— Какая странная учительница, — сказал папа.
— Ах, — сказала мама. — Просто она человек, вот и всё. Обыкновенный, нормальный человек.
— А ваф Палицкий выв? — спросила Фура. — Он не умер?
— Ну, что вы! — Этот Саша стал хохотать, закатывая глаза. — Палицкий у нас морж.
— Морв? — сказала Фура. — Дымфыц, он футит, да?
— Нет, Фура, — сказал Дымшиц. — Моржи — это люди, которые купаются даже зимой.
— Именно, — сказал Саша. — Мы гордимся Палицким. Мы скоро сами все станем моржами. Мужчина должен быть моржом…
Противно было его слушать, не могу объяснить почему.
— Слыфыф, Дымфыц, — сказала Фура. — Мувчина долвен быть морвом.
— А ещё кем должен быть мужчина? — спросил Дымшиц.
— Моржом — раз! — сказал Саша. — Два — играть в теннис.
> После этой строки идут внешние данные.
(* ===== verification/BotClient.v ===== *)
(** * The hub client (waddlebot-client: config.rs, error.rs, models.rs, client.rs)

    One definition per endpoint, over a hub that answers the [n]-th request as
    it likes.  Every request sent is kept.  HTTP, TLS and the decoding of
    replies are parameters; request bodies are the JSON that is sent.  The last
    section shows that the client is a hub in the sense of [Bridge]. *)
From S2P Require Import Prelude.
From S2P Require Import Text.
From S2P Require Import Json.
From S2P Require Import Bridge.

Module Client.

(** ** Errors (error.rs) *)

Inductive ErrorBody :=
| Structured (code message : string)
| Plain (message : string)
| Unparsed (raw : string).

Definition ErrorBody_display (b : ErrorBody) : string :=
  match b with
  | Structured code message => code +:+ ": " +:+ message
  | Plain message => message
  | Unparsed raw => raw
  end.

Inductive WaddlebotError :=
| Setup (e : string)
| Transport (e : string)
| Auth (status : Z) (body : ErrorBody)
| Status (status : Z) (body : ErrorBody)
| Decode (e : string).

Definition WaddlebotError_display (e : WaddlebotError) : string :=
  match e with
  | Setup e => "failed to set up HTTP client: " +:+ e
  | Transport e => "transport error: " +:+ e
  | Auth status body =>
      "authentication rejected (HTTP " +:+ pretty status +:+ "): " +:+ ErrorBody_display body
  | Status status body => "HTTP " +:+ pretty status +:+ ": " +:+ ErrorBody_display body
  | Decode e => "failed to decode response: " +:+ e
  end.

(** ** Models (models.rs) *)

Record Community := mkCommunity {
  cm_id : Z; cm_name : string; cm_display_name : string; cm_description : option string;
  cm_logo_url : option string; cm_platform : option string; cm_member_count : Z; cm_role : string;
  cm_joined_at : option string }.

Record BrowserSource := mkBrowserSource {
  bs_source_type : string; bs_url : string; bs_token : string; bs_is_active : bool;
  bs_created_at : option string }.

Record PermissionScope := mkPermissionScope {
  ps_scope_key : string; ps_display_name : string; ps_description : option string;
  ps_category : option string }.

Record Cat := mkCat {
  ct_id : Z; ct_name : string; ct_scopes : list string; ct_created_at : option string;
  ct_last_used_at : option string; ct_expires_at : option string; ct_is_revoked : bool;
  ct_created_by_name : option string }.

Record CatList := mkCatList { cl_tokens : list Cat; cl_quota : Z; cl_used : Z }.

Record NewToken := mkNewToken { nt_token : string; nt_message : string }.

Record MusicSettings := mkMusicSettings {
  ms_id : Z; ms_community_id : Z; ms_default_provider : option string; ms_autoplay_enabled : bool;
  ms_volume_limit : Z; ms_allowed_genres : list string; ms_blocked_artists : list string;
  ms_require_dj_approval : bool; ms_is_active : bool; ms_created_at : option string;
  ms_updated_at : option string }.

Record MusicProvider := mkMusicProvider {
  mp_id : Z; mp_community_id : Z; mp_provider_name : string; mp_is_connected : bool;
  mp_is_active : bool; mp_oauth_expires_at : option string; mp_last_sync : option string;
  mp_config : Value; mp_created_at : option string; mp_updated_at : option string }.

Record RadioStation := mkRadioStation {
  rs_id : Z; rs_community_id : Z; rs_name : string; rs_url : string; rs_description : option string;
  rs_genre : option string; rs_is_active : bool; rs_created_by : option Z; rs_created_at : option string;
  rs_updated_at : option string }.

Record RadioStationPagination := mkStationPagination { sp_page : Z; sp_limit : Z; sp_total : Z; sp_pages : Z }.

Record RadioStationList := mkStationList {
  sl_pagination : RadioStationPagination; sl_stations : list RadioStation }.

Record NewRadioStation := mkNewRadioStation {
  nr_name : string; nr_url : string; nr_description : option string; nr_genre : option string;
  nr_is_active : option bool }.

Record Announcement := mkAnnouncement {
  an_id : Z; an_community_id : Z; an_title : string; an_content : string; an_announcement_type : string;
  an_status : string; an_is_pinned : bool; an_created_by : option Z; an_created_by_name : option string;
  an_created_at : option string; an_updated_by : option Z; an_updated_at : option string;
  an_published_at : option string; an_archived_at : option string }.

Record AnnouncementPagination := mkAnnouncementPagination {
  ag_page : Z; ag_limit : Z; ag_total : Z; ag_total_pages : Z }.

Record AnnouncementList := mkAnnouncementList {
  al_announcements : list Announcement; al_pagination : AnnouncementPagination }.

Record NewAnnouncement := mkNewAnnouncement {
  na_title : string; na_content : string; na_announcement_type : option string;
  na_is_pinned : option bool; na_status : option string }.

(** Serialized members; [None] is left out. *)
Definition member {A} (key : string) (f : A → Value) (o : option A) : list (string * Value) :=
  match o with Some a => [(key, f a)] | None => [] end.

Definition strings_json (l : list string) : Value := JArray (map JString l).

Definition new_cat_json (name : string) (scopes : list string) (expires_at : option string) : Value :=
  JObject ([("name", JString name); ("scopes", strings_json scopes)] ++ member "expires_at" JString expires_at).

Definition regenerate_json (source_type : option string) : Value :=
  JObject (member "sourceType" JString source_type).

(** The partial update is [Bridge.MusicSettingsUpdate]. *)
Definition music_update_json (u : MusicSettingsUpdate) : Value :=
  JObject (member "defaultProvider" JString (up_default_provider u) ++
           member "autoplayEnabled" JBool (up_autoplay_enabled u) ++
           member "volumeLimit" JInt (up_volume_limit u) ++
           member "allowedGenres" strings_json (up_allowed_genres u) ++
           member "blockedArtists" strings_json (up_blocked_artists u) ++
           member "requireDjApproval" JBool (up_require_dj_approval u) ++
           member "isActive" JBool (up_is_active u)).

Definition new_station_json (s : NewRadioStation) : Value :=
  JObject ([("name", JString (nr_name s)); ("url", JString (nr_url s))] ++
           member "description" JString (nr_description s) ++ member "genre" JString (nr_genre s) ++
           member "isActive" JBool (nr_is_active s)).

Definition new_announcement_json (a : NewAnnouncement) : Value :=
  JObject ([("title", JString (na_title a)); ("content", JString (na_content a))] ++
           member "announcement_type" JString (na_announcement_type a) ++
           member "is_pinned" JBool (na_is_pinned a) ++ member "status" JString (na_status a)).

(** [serde_json::from_slice] at each response type; the envelopes are opened. *)
Class HubCodec := {
  json_from_slice : string → result Value string;
  from_utf8_lossy : string → string;
  decode_communities : string → result (list Community) string;
  decode_sources : string → result (list BrowserSource) string;
  decode_message : string → result string string;
  decode_scopes : string → result (list PermissionScope) string;
  decode_cats : string → result CatList string;
  decode_new_token : string → result NewToken string;
  decode_music : string → result MusicSettings string;
  decode_providers : string → result (list MusicProvider) string;
  decode_stations : string → result RadioStationList string;
  decode_station : string → result RadioStation string;
  decode_announcements : string → result AnnouncementList string;
  decode_announcement : string → result Announcement string;
}.

Definition parse_error_body `{HubCodec} (bytes : string) : ErrorBody :=
  match json_from_slice bytes with
  | Err _ => Unparsed (from_utf8_lossy bytes)
  | Ok value =>
      match get value "error" with
      | None => Unparsed (from_utf8_lossy bytes)
      | Some error_value =>
          match as_str error_value with
          | Some message => Plain message
          | None =>
              match as_object error_value with
              | Some _ =>
                  let field k := default "" (get error_value k ≫= as_str) in
                  Structured (field "code") (field "message")
              | None => Unparsed (from_utf8_lossy bytes)
              end
          end
      end
  end.

(** ** The client (config.rs, client.rs) *)

Record Config := mkConfig { cf_base_url : string; cf_community_id : Z; cf_cat : string; cf_timeout_secs : Z }.

Definition DEFAULT_BASE_URL : string := "https://waddles.app/api/v1".
Definition Config_default : Config := mkConfig DEFAULT_BASE_URL 0 "" 30.

Record WaddlebotClient := mkClient { wc_base_url : string; wc_community_id : Z; wc_cat : string }.

(** [built]: the error of the HTTP stack, if it cannot be built. *)
Definition client_new (config : Config) (built : option string) : result WaddlebotClient WaddlebotError :=
  match built with
  | Some e => Err (Setup e)
  | None => Ok (mkClient (trim_end_slashes (cf_base_url config)) (cf_community_id config) (cf_cat config))
  end.

Inductive Method := GET | POST | PUT | DELETE.

Record Request := mkRequest {
  rq_method : Method; rq_url : string; rq_query : list (string * string); rq_bearer : string;
  rq_body : option Value }.

Inductive Answer := Replied (status : Z) (body : string) | NoResponse (error : string).

Record HubWorld := mkHubWorld { hw_sent : list Request; hw_hub : nat → Request → Answer }.

Section Endpoints.
  Context {Codec : HubCodec} (c : WaddlebotClient).

Abbreviation Call := (eff HubWorld WaddlebotError).

Definition url (path : string) : string := wc_base_url c +:+ path.
Definition admin_url (suffix : string) : string :=
  url ("/admin/" +:+ pretty (wc_community_id c) +:+ suffix).

Definition read_answer {A} (decode : string → result A string) (a : Answer) : result A WaddlebotError :=
  match a with
  | NoResponse e => Err (Transport e)
  | Replied status bytes =>
      if (200 <=? status)%Z && (status <? 300)%Z then map_err Decode (decode bytes)
      else
        let body := parse_error_body bytes in
        if (status =? 401)%Z || (status =? 403)%Z then Err (Auth status body) else Err (Status status body)
  end.

Definition execute {A} (decode : string → result A string) (method : Method) (url : string)
    (query : list (string * string)) (body : option Value) : Call A := λ w,
  let rq := mkRequest method url query (wc_cat c) body in
  (read_answer decode (hw_hub w (length (hw_sent w)) rq), mkHubWorld (hw_sent w ++ [rq]) (hw_hub w)).

Definition get_ {A} (decode : string → result A string) (url : string) : Call A := execute decode GET url [] None.
Definition post_json {A} (decode : string → result A string) (url : string) (body : Value) : Call A :=
  execute decode POST url [] (Some body).
Definition put_json {A} (decode : string → result A string) (url : string) (body : Value) : Call A :=
  execute decode PUT url [] (Some body).
Definition delete_ {A} (decode : string → result A string) (url : string) : Call A :=
  execute decode DELETE url [] None.

Definition list_my_communities : Call (list Community) := get_ decode_communities (url "/communities/my").

Definition list_browser_sources : Call (list BrowserSource) := get_ decode_sources (admin_url "/browser-sources").
Definition regenerate_browser_sources (source_type : option string) : Call string :=
  post_json decode_message (admin_url "/browser-sources/regenerate") (regenerate_json source_type).

Definition list_scopes : Call (list PermissionScope) := get_ decode_scopes (admin_url "/tokens/scopes").
Definition list_cats : Call CatList := get_ decode_cats (admin_url "/tokens/cats").
Definition create_cat (name : string) (scopes : list string) (expires_at : option string) : Call NewToken :=
  post_json decode_new_token (admin_url "/tokens/cats") (new_cat_json name scopes expires_at).
Definition revoke_cat (token_id : Z) : Call string :=
  delete_ decode_message (admin_url ("/tokens/cats/" +:+ pretty token_id)).
Definition rotate_cat (revoke_token_id : Z) (new_name : string) (scopes : list string)
    (expires_at : option string) : Call NewToken :=
  let! _ := revoke_cat revoke_token_id in create_cat new_name scopes expires_at.

Definition get_music_settings : Call MusicSettings := get_ decode_music (admin_url "/music/settings").
Definition update_music_settings (update : MusicSettingsUpdate) : Call MusicSettings :=
  put_json decode_music (admin_url "/music/settings") (music_update_json update).
Definition list_music_providers : Call (list MusicProvider) :=
  get_ decode_providers (admin_url "/music/providers").
Definition disconnect_music_provider (provider : string) : Call string :=
  delete_ decode_message (admin_url ("/music/providers/" +:+ provider)).

Definition query_pair {A} (key : string) (show : A → string) (o : option A) : list (string * string) :=
  match o with Some a => [(key, show a)] | None => [] end.

Definition list_radio_stations (page limit : option Z) : Call RadioStationList :=
  execute decode_stations GET (admin_url "/music/radio-stations")
    (query_pair "page" pretty page ++ query_pair "limit" pretty limit) None.
Definition add_radio_station (station : NewRadioStation) : Call RadioStation :=
  post_json decode_station (admin_url "/music/radio-stations") (new_station_json station).
Definition remove_radio_station (station_id : Z) : Call string :=
  delete_ decode_message (admin_url ("/music/radio-stations/" +:+ pretty station_id)).

Definition list_announcements (status : option string) : Call AnnouncementList :=
  execute decode_announcements GET (admin_url "/announcements") (query_pair "status" id status) None.
Definition get_announcement (announcement_id : Z) : Call Announcement :=
  get_ decode_announcement (admin_url ("/announcements/" +:+ pretty announcement_id)).
Definition create_announcement (new_announcement : NewAnnouncement) : Call Announcement :=
  post_json decode_announcement (admin_url "/announcements") (new_announcement_json new_announcement).
Definition publish_announcement (announcement_id : Z) : Call Announcement :=
  execute decode_announcement POST
    (admin_url ("/announcements/" +:+ pretty announcement_id +:+ "/publish")) [] None.

Definition list_workflows : Call Value := get_ json_from_slice (admin_url "/workflows").
Definition get_workflow (workflow_id : string) : Call Value :=
  get_ json_from_slice (admin_url ("/workflows/" +:+ workflow_id)).
Definition create_workflow (payload : Value) : Call Value :=
  post_json json_from_slice (admin_url "/workflows") payload.
Definition update_workflow (workflow_id : string) (payload : Value) : Call Value :=
  put_json json_from_slice (admin_url ("/workflows/" +:+ workflow_id)) payload.
Definition delete_workflow (workflow_id : string) : Call Value :=
  delete_ json_from_slice (admin_url ("/workflows/" +:+ workflow_id)).

Definition get_loyalty_config : Call Value := get_ json_from_slice (admin_url "/loyalty/config").
Definition update_loyalty_config (payload : Value) : Call Value :=
  put_json json_from_slice (admin_url "/loyalty/config") payload.
Definition adjust_loyalty_balance (user_id : Z) (payload : Value) : Call Value :=
  put_json json_from_slice (admin_url ("/loyalty/user/" +:+ pretty user_id +:+ "/balance")) payload.
End Endpoints.
End Client.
Знать несколько языков — это три. Уметь водить машину. Шикарно танцевать. И вообще — быть джентльменом.
— Ничего не умею, — сказал Дымшиц.
— Жаль, — сказал Саша.
Вот тип, а?!
— О, забыл! Вот балда! Бокс! Ну, конечно! Ещё мужчина должен уметь боксировать, классно драться и вообще ничего не бояться.
Завёлся он от своего выступления — дальше некуда. Но я не смотрел на него. Когда он сказал про бокс и про «ничего не бояться», я тут же поглядел на Тому, она отвернулась, значит, сама глядела на меня, понятно… ну, конечно, что же тут думать, ясно что она знала про мою драку с Бочкиным и что я убежал — тоже знала и, само собой, была совершенно уверена, что я струсил. Она так думает. Пусть. Самое главное, что я-то знаю, что это не так.
Но всё равно с этого момента со мной что-то случилось. Мне и раньше было не по себе, а теперь совсем. Все опять стали пить, кто шампанское, кто лимонад, этот Вербицкий в белом свитере рассказывал что-то невероятно смешное, а Тома смеялась громче всех. «Красивая», — подумал я, И вдруг Рыбкина тихо сказала мне:
— Это ты её пригласил?
— Нет, — сказал я. — Не я. Кого, Тому? Нет, не я.
— Ведь ты про неё расспрашивал, когда мы дежурили в классе? Про неё?
— Да, — сказал я. Я вдруг обозлился. — Про неё. Про неё! Ну и что? А пригласил её не я.
— Не верю, — сказала Рыбкина. — Не верю. Кто же тогда? Если не ты.
— Сестра, — сказал я. — Вот кто. Это её подруга.
— Не верю, — сказала она. — Не верю, чтобы Тома дружила с девчонкой из младшего класса.
«Сейчас заплачет», — испуганно подумал я, глядя на Рыбкину.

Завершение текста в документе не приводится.